### PROBLEM STATEMENT
Taking the line with "Hst | exact Hname]." as the first and the line with "exact (Hrefused _ eq_refl eq_refl)." as the last, set down exactly every line in that range from the entries below, and no more.

##############################

(** X13. [PatchPipeline] returns an entity exactly when the cursor delivers
    a row carrying the ID and no collaborator call fails. It answers with
    the not-found error, passed through [FormatError] once, when no row
    carries the ID and also when the cursor breaks before its first row:
    [rows.Err] is never consulted, so a broken cursor reads as a missing
    pipeline. An error of [BeginTx] or [Commit] passes through
    [FormatError] once, an error of the query or of the scan twice; in all
    these cases table and cache are unchanged. A failing cache write gives
    its error as it is, with the patch committed. *)
Theorem patch_outcome FormatError patch w :
  let out := PatchPipeline FormatError patch w in
  let F := faults w in
  let stored r := project all_columns (patched (clock w) patch r) in
  ((∃ p, out.1 = Ok p) ↔
     f_begin F = None ∧ f_query F = None ∧ cursor_breaks_first F = None ∧
     ∃ r rest, hits patch (table w) = r :: rest ∧ f_scan F (stored r) = None ∧
       f_commit F = None ∧ f_upsert_cache F (PipelinePatch.ID patch) = None) ∧
  (f_begin F = None → f_query F = None →
   hits patch (table w) = [] ∨ is_Some (cursor_breaks_first F) →
   out.1 = Err (FormatError (not_found_error patch))) ∧
  (∀ e, out.1 = Err e →
     (table out.2 = table w ∧ cache out.2 = cache w ∧
      ((∃ e0, e = FormatError e0 ∧ (f_begin F = Some e0 ∨ f_commit F = Some e0)) ∨
       (∃ e0, e = FormatError (FormatError e0) ∧
          (f_query F = Some e0 ∨
           ∃ r rest, hits patch (table w) = r :: rest ∧ f_scan F (stored r) = Some e0)) ∨
       (e = FormatError (not_found_error patch) ∧
        (hits patch (table w) = [] ∨ is_Some (cursor_breaks_first F))))) ∨
     (table out.2 = (patched (clock w) patch <$> table w) ∧ cache out.2 = cache w ∧
      f_upsert_cache F (PipelinePatch.ID patch) = Some e)).
Proof.
  cbv zeta. rewrite PatchPipeline_eq. cbv zeta.
  assert (∀ r rest, hits patch (table w) = r :: rest →
            PipelineRaw.ID (patched (clock w) patch r) = PipelinePatch.ID patch) as Hpid.
  { intros r rest Hh. apply hits_cons in Hh as [_ Hid].
    rewrite patched_hit by done. by destruct r. }
  split_and!.
  - repeat case_match; world_step; split; try (by intros [? [=]]).
    all: try (intros (?&?&?&r'&rest'&?&?&?&?); simplify_eq; congruence).
    + intros (?&?&?&r'&rest'&?&?&?&Hu); simplify_eq.
      rewrite (Hpid _ _ eq_refl) in *. congruence.
    + intros _. split_and!; try done. eexists _, _. split_and!; try done.
      by rewrite <- (Hpid _ _ eq_refl).
    + intros _. by eexists.
  - intros Hb Hq Hmiss. rewrite Hb, Hq.
    destruct (cursor_breaks_first (faults w)); [done|].
    destruct Hmiss as [-> | [? [=]]]. done.
  - intros e. repeat case_match; world_step; intros He; simplify_eq.
    all: try (left; split_and!; [done | done |]).
    + left. eexists; split; [done|]. by left.
    + right. left. eexists; split; [done|]. by left.
    + right. right. split; [done|]. right. by eexists.
    + right. right. split; [done|]. by left.
    + right. left. eexists; split; [done|]. right. by eexists _, _.
    + left. eexists; split; [done|]. by right.
    + right. split_and!; try done. by rewrite <- (Hpid _ _ eq_refl).
Qed.

Lemma patch_outcome_witness :
  hits close_1 (table done_world) = [PipelineRaw.mk 1 7 100 7 150 "release-42" PipelineDone] ∧
  (PatchPipeline same_error close_1 (with_faults cursor_broken done_world)).1
    = Err (CommonError common.NotFound "pipeline ID not found: 1").
Proof.
  split; [reflexivity|].
  destruct (patch_outcome same_error close_1 (with_faults cursor_broken done_world))
    as (_ & Hmiss & _).
  apply Hmiss; [reflexivity | reflexivity |].
  right. by eexists.
Defined.

(** *** Role providers *)

(** X15. [String] is the identity on the two declared role providers and
    gives the empty string for every other value; applying it twice is
    the same as applying it once. *)
Theorem role_provider_string (e : ProjectRoleProvider) :
  (e = ProjectRoleProviderBytebase ∨ e = ProjectRoleProviderGitLabSelfHost →
     ProjectRoleProvider_String e = e) ∧
  (e ≠ ProjectRoleProviderBytebase → e ≠ ProjectRoleProviderGitLabSelfHost →
     ProjectRoleProvider_String e = "") ∧
  ProjectRoleProvider_String (ProjectRoleProvider_String e) = ProjectRoleProvider_String e.
Proof.
  unfold ProjectRoleProvider_String. split_and!.
  - intros [->| ->]; reflexivity.
  - intros H1 H2. by rewrite !decide_False.
  - destruct (decide (e = ProjectRoleProviderBytebase)) as [->|H1]; [reflexivity|].
    destruct (decide (e = ProjectRoleProviderGitLabSelfHost)) as [->|H2]; reflexivity.
Qed.

(** *** A created pipeline can be patched *)

Lemma hits_fresh patch (t : Table) (row : PipelineRaw) :
  (∀ r, r ∈ t → PipelineRaw.ID r ≠ PipelinePatch.ID patch) →
  PipelineRaw.ID row = PipelinePatch.ID patch →
  hits patch (t ++ [row]) = [row].
Proof.
  intros Hfresh Hid. apply hits_nil in Hfresh. unfold hits in *.
  rewrite filter_app, Hfresh. by rewrite filter_cons_True.
Qed.

Lemma patched_fmap_miss clock patch (t : Table) :
  (∀ r, r ∈ t → PipelineRaw.ID r ≠ PipelinePatch.ID patch) →
  patched clock patch <$> t = t.
Proof.
  intros Hall. induction t as [|r t IH]; [done|].
  rewrite fmap_cons, patched_miss by (apply Hall; left).
  f_equal. apply IH. intros r' Hr'. apply Hall. by right.
Qed.

(** X14. A pipeline just created, under an ID no other row carries, can be
    patched. The collaborators answer the patch on their own account,
    whatever they answered the create. When none of the patch's store
    calls fails and the cache takes the refreshed entity, a patch by the
    created ID that carries a status returns the pipeline with that status
    and the patch's updater, its name, creator and creation time kept, and
    the table holds it in place of the created row. When the store refuses
    the UPDATE the patch fails with that error and the table still holds
    the row as created. *)
Theorem create_then_patch FormatError create patch w p s F' :
  (CreatePipeline FormatError create w).1 = Ok p →
  (∀ r, r ∈ table w → PipelineRaw.ID r ≠ PipelineRaw.ID p) →
  PipelinePatch.ID patch = PipelineRaw.ID p →
  PipelinePatch.Status patch = Some s →
  let w' := with_faults F' (CreatePipeline FormatError create w).2 in
  (store_ok w' → f_upsert_cache F' (PipelineRaw.ID p) = None →
   ∃ p', (PatchPipeline FormatError patch w').1 = Ok p' ∧
     PipelineRaw.ID p' = PipelineRaw.ID p ∧
     PipelineRaw.CreatorID p' = PipelineCreate.CreatorID create ∧
     PipelineRaw.CreatedTs p' = PipelineRaw.CreatedTs p ∧
     PipelineRaw.Name p' = PipelineCreate.Name create ∧
     PipelineRaw.UpdaterID p' = PipelinePatch.UpdaterID patch ∧
     PipelineRaw.Status p' = s ∧
     table (PatchPipeline FormatError patch w').2 = table w ++ [p']) ∧
  (∀ e, f_begin F' = None → f_query F' = Some e →
     (PatchPipeline FormatError patch w').1 = Err (FormatError (FormatError e)) ∧
     table (PatchPipeline FormatError patch w').2 = table w ++ [p]).
Proof.
  intros Hp Hfresh Hid Hs. cbv zeta.
  rewrite CreatePipeline_eq in Hp |- *. cbv zeta in Hp |- *.
  destruct (f_begin (faults w)) eqn:Hb; [discriminate Hp|].
  destruct (f_query (faults w)) eqn:Hq; [discriminate Hp|].
  destruct (cursor_breaks_first (faults w)) eqn:Hcur; [discriminate Hp|].
  destruct (f_scan (faults w) _) eqn:Hscan; [discriminate Hp|].
  destruct (f_commit (faults w)) eqn:Hc; [discriminate Hp|].
  destruct (f_upsert_cache (faults w) (next_id w)) eqn:Hu; [discriminate Hp|].
  world_step. cbn [fst] in Hp. simplify_eq.
  set (row := created_row create w) in *.
  assert (PipelineRaw.ID row = next_id w) as Hrow by done.
  rewrite PatchPipeline_eq. cbv zeta. unfold with_faults. world_step. split.
  - intros [Hqok Hc'] Hu'. pose proof (store_ok_cursor _ Hqok) as Hcur'.
    destruct Hqok as (Hb' & Hq' & Hs' & _). cbn [faults] in Hb', Hq', Hs', Hc', Hcur'.
    rewrite Hb', Hq', Hcur'.
    rewrite (hits_fresh patch (table w) row) by (by rewrite ?Hid).
    rewrite Hs', Hc'.
    assert (patched (clock w) patch row
            = PipelineRaw.mk (next_id w) (PipelineCreate.CreatorID create) (clock w)
                (PipelinePatch.UpdaterID patch) (clock w) (PipelineCreate.Name create) s) as Hpat.
    { rewrite patched_hit by done. unfold apply_patch. rewrite Hs. reflexivity. }
    rewrite Hpat. cbn [PipelineRaw.ID]. rewrite Hrow in Hu'. rewrite Hu'. world_step.
    eexists; split; [reflexivity|]. split_and!; try done.
    rewrite fmap_app. cbn [fmap list_fmap]. rewrite Hpat. f_equal.
    apply patched_fmap_miss. intros r Hr. rewrite Hid. by apply Hfresh.
  - intros e Hb' Hq'. rewrite Hb', Hq'. world_step. done.
Qed.

Lemma create_then_patch_witness :
  (CreatePipeline same_error release_42 empty_world).1
    = Ok (PipelineRaw.mk 1 7 100 7 100 "release-42" PipelineOpen) ∧
  (∃ p', (PatchPipeline same_error close_1 (with_faults no_faults created_world)).1 = Ok p' ∧
         PipelineRaw.Status p' = PipelineDone ∧
         PipelineRaw.Name p' = "release-42") ∧
  (PatchPipeline same_error close_1 (with_faults statement_refused created_world)).1
    = Err (ExternalError "pq: statement refused") ∧
  table (PatchPipeline same_error close_1 (with_faults statement_refused created_world)).2
    = [PipelineRaw.mk 1 7 100 7 100 "release-42" PipelineOpen].
Proof.
  assert (∀ r : PipelineRaw, r ∈ table empty_world →
            PipelineRaw.ID r
            ≠ PipelineRaw.ID (PipelineRaw.mk 1 7 100 7 100 "release-42" PipelineOpen)) as Hfresh.
  { intros r Hr. by apply not_elem_of_nil in Hr. }
  split; [reflexivity|]. split.
  - destruct (create_then_patch same_error release_42 close_1 empty_world
                (PipelineRaw.mk 1 7 100 7 100 "release-42" PipelineOpen) PipelineDone no_faults
                eq_refl Hfresh eq_refl eq_refl) as [Hpatched _].
    destruct Hpatched as (p' & Hp' & _ & _ & _ & Hname & _ & Hst & _).
    + by repeat split.
    + reflexivity.
    + exists p'. split; [exact Hp'|]. split; [exact Hst | exact Hname].
  - destruct (create_then_patch same_error release_42 close_1 empty_world
                (PipelineRaw.mk 1 7 100 7 100 "release-42" PipelineOpen) PipelineDone
                statement_refused eq_refl Hfresh eq_refl eq_refl) as [_ Hrefused].
    exact (Hrefused _ eq_refl eq_refl).
Defined.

##############################

### SOLUTION FOR THIS PROBLEM
    + exists p'. split; [exact Hp'|]. split; [exact Hst | exact Hname].
  - destruct (create_then_patch same_error release_42 close_1 empty_world
                (PipelineRaw.mk 1 7 100 7 100 "release-42" PipelineOpen) PipelineDone
                statement_refused eq_refl Hfresh eq_refl eq_refl) as [_ Hrefused].
    exact (Hrefused _ eq_refl eq_refl).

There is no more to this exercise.